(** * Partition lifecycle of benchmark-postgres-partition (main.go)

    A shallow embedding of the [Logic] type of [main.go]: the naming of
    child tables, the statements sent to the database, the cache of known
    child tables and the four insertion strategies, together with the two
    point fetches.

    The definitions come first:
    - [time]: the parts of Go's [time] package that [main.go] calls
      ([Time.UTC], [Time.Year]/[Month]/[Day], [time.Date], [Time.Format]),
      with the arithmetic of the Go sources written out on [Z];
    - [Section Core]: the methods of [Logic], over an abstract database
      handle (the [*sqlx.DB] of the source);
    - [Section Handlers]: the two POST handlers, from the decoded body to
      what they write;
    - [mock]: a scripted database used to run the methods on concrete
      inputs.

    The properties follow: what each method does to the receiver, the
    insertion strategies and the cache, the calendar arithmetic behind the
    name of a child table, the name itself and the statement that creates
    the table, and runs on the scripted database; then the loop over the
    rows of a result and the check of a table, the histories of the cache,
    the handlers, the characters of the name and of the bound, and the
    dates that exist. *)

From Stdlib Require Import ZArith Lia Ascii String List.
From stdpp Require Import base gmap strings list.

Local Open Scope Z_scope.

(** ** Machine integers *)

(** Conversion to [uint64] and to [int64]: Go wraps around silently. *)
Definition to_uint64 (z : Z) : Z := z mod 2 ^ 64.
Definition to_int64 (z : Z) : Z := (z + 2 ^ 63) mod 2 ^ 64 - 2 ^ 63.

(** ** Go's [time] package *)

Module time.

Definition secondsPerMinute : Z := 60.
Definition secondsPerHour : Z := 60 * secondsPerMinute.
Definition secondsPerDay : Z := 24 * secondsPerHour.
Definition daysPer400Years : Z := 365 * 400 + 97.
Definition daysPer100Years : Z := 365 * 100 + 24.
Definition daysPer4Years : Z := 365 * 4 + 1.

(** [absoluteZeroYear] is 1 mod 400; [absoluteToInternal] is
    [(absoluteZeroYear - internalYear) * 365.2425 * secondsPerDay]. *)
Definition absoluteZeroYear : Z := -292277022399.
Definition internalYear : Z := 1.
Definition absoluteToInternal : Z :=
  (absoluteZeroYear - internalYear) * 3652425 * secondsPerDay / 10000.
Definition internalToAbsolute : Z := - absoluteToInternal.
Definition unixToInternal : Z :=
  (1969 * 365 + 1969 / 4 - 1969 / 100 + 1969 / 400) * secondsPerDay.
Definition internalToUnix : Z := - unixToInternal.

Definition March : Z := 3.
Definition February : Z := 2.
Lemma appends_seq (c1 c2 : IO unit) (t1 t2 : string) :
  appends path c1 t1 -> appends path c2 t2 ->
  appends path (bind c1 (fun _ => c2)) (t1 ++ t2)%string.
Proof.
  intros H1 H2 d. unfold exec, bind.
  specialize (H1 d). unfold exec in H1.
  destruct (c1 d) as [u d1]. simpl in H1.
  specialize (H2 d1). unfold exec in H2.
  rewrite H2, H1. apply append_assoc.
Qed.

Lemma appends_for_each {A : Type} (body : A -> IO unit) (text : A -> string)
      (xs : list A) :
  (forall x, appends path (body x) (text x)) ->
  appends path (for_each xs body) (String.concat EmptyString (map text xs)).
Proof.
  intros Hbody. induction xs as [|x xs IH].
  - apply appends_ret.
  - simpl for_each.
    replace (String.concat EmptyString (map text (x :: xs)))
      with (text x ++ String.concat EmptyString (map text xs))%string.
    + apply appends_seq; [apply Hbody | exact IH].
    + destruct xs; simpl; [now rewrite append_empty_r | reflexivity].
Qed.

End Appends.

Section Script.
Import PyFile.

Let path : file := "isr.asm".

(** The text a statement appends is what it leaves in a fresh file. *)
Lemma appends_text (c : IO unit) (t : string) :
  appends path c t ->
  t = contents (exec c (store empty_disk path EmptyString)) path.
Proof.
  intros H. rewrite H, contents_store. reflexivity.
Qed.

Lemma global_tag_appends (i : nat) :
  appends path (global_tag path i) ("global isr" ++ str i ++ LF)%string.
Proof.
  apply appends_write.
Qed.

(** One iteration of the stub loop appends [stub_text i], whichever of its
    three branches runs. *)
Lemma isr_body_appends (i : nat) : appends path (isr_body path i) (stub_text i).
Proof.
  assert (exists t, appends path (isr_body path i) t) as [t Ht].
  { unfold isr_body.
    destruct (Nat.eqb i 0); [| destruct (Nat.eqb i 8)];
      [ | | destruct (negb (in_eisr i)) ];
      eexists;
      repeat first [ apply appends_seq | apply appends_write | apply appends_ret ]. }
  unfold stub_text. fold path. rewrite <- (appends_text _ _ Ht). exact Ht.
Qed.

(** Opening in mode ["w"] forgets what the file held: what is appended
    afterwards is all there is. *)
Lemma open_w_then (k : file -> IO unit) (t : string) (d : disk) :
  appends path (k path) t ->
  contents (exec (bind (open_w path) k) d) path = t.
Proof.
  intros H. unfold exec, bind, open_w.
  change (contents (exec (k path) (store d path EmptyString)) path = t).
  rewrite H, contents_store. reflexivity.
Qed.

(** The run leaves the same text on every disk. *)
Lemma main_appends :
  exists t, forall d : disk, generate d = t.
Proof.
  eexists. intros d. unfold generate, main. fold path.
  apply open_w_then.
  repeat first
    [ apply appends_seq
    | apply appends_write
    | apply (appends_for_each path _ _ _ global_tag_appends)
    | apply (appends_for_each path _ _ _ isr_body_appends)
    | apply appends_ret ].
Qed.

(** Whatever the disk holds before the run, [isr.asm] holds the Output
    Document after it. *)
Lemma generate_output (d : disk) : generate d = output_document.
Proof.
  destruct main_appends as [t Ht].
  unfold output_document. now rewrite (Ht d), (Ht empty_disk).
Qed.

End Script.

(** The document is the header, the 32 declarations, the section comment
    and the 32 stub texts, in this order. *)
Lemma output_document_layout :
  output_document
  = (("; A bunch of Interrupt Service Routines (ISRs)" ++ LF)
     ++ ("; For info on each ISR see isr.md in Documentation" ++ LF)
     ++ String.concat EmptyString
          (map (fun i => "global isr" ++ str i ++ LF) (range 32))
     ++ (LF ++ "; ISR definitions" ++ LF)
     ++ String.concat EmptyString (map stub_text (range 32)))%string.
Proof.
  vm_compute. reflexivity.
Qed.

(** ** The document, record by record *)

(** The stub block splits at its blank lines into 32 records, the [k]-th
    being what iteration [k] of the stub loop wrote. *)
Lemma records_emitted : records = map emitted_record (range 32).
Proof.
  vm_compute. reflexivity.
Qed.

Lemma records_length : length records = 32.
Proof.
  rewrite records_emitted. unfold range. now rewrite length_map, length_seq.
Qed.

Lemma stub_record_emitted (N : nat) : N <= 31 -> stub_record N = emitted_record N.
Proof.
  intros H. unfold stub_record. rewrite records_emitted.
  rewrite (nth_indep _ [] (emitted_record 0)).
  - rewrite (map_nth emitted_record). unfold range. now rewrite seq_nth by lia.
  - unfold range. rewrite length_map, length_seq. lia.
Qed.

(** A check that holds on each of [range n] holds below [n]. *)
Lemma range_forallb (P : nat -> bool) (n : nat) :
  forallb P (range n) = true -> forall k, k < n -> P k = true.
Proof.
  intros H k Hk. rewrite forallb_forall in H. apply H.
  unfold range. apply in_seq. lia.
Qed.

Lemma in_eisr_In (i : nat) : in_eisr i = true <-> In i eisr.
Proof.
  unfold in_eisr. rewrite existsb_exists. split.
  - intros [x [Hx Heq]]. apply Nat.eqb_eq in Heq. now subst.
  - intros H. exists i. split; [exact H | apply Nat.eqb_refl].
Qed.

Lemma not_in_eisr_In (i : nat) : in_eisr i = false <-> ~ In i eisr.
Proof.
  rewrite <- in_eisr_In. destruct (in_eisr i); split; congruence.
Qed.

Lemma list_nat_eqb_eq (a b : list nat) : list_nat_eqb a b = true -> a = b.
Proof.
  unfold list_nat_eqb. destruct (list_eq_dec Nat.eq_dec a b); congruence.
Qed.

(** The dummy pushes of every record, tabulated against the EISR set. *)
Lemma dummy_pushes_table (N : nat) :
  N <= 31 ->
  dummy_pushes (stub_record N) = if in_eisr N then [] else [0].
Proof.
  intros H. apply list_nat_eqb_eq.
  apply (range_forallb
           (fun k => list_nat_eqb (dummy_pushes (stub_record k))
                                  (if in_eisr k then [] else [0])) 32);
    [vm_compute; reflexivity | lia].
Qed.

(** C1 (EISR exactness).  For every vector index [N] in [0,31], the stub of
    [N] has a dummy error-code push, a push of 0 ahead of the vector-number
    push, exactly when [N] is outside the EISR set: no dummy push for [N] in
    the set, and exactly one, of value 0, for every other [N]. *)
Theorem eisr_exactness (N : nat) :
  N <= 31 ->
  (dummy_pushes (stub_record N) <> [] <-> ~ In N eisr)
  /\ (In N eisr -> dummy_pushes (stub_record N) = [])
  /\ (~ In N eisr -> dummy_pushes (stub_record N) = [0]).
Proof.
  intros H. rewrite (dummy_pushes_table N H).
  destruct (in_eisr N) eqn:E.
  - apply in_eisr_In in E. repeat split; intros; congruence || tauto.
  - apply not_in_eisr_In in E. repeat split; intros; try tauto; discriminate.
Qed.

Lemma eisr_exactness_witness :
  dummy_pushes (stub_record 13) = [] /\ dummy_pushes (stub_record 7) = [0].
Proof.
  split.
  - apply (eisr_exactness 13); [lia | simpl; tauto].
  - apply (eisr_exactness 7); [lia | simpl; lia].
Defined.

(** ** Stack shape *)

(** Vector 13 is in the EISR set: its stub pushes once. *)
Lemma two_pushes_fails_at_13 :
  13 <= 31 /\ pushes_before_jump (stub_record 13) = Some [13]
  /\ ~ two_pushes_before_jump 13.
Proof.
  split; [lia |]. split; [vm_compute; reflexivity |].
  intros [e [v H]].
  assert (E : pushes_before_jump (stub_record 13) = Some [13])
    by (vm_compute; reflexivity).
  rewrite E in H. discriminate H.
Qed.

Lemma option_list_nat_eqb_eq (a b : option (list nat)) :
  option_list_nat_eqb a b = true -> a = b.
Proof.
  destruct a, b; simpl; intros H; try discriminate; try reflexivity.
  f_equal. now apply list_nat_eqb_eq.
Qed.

-=-=-=-=-

| Work to complete |
Take the listing above and repeat exactly the lines from the one containing "(absoluteZeroYear - internalYear) * 3652425" through the one containing "intros H1 H2 d. unfold exec, bind.", both included.

| Answer below |
  (absoluteZeroYear - internalYear) * 3652425 * secondsPerDay / 10000.
Definition internalToAbsolute : Z := - absoluteToInternal.
Definition unixToInternal : Z :=
  (1969 * 365 + 1969 / 4 - 1969 / 100 + 1969 / 400) * secondsPerDay.
Definition internalToUnix : Z := - unixToInternal.

Definition March : Z := 3.
Definition February : Z := 2.
Lemma appends_seq (c1 c2 : IO unit) (t1 t2 : string) :
  appends path c1 t1 -> appends path c2 t2 ->
  appends path (bind c1 (fun _ => c2)) (t1 ++ t2)%string.
Proof.
  intros H1 H2 d. unfold exec, bind.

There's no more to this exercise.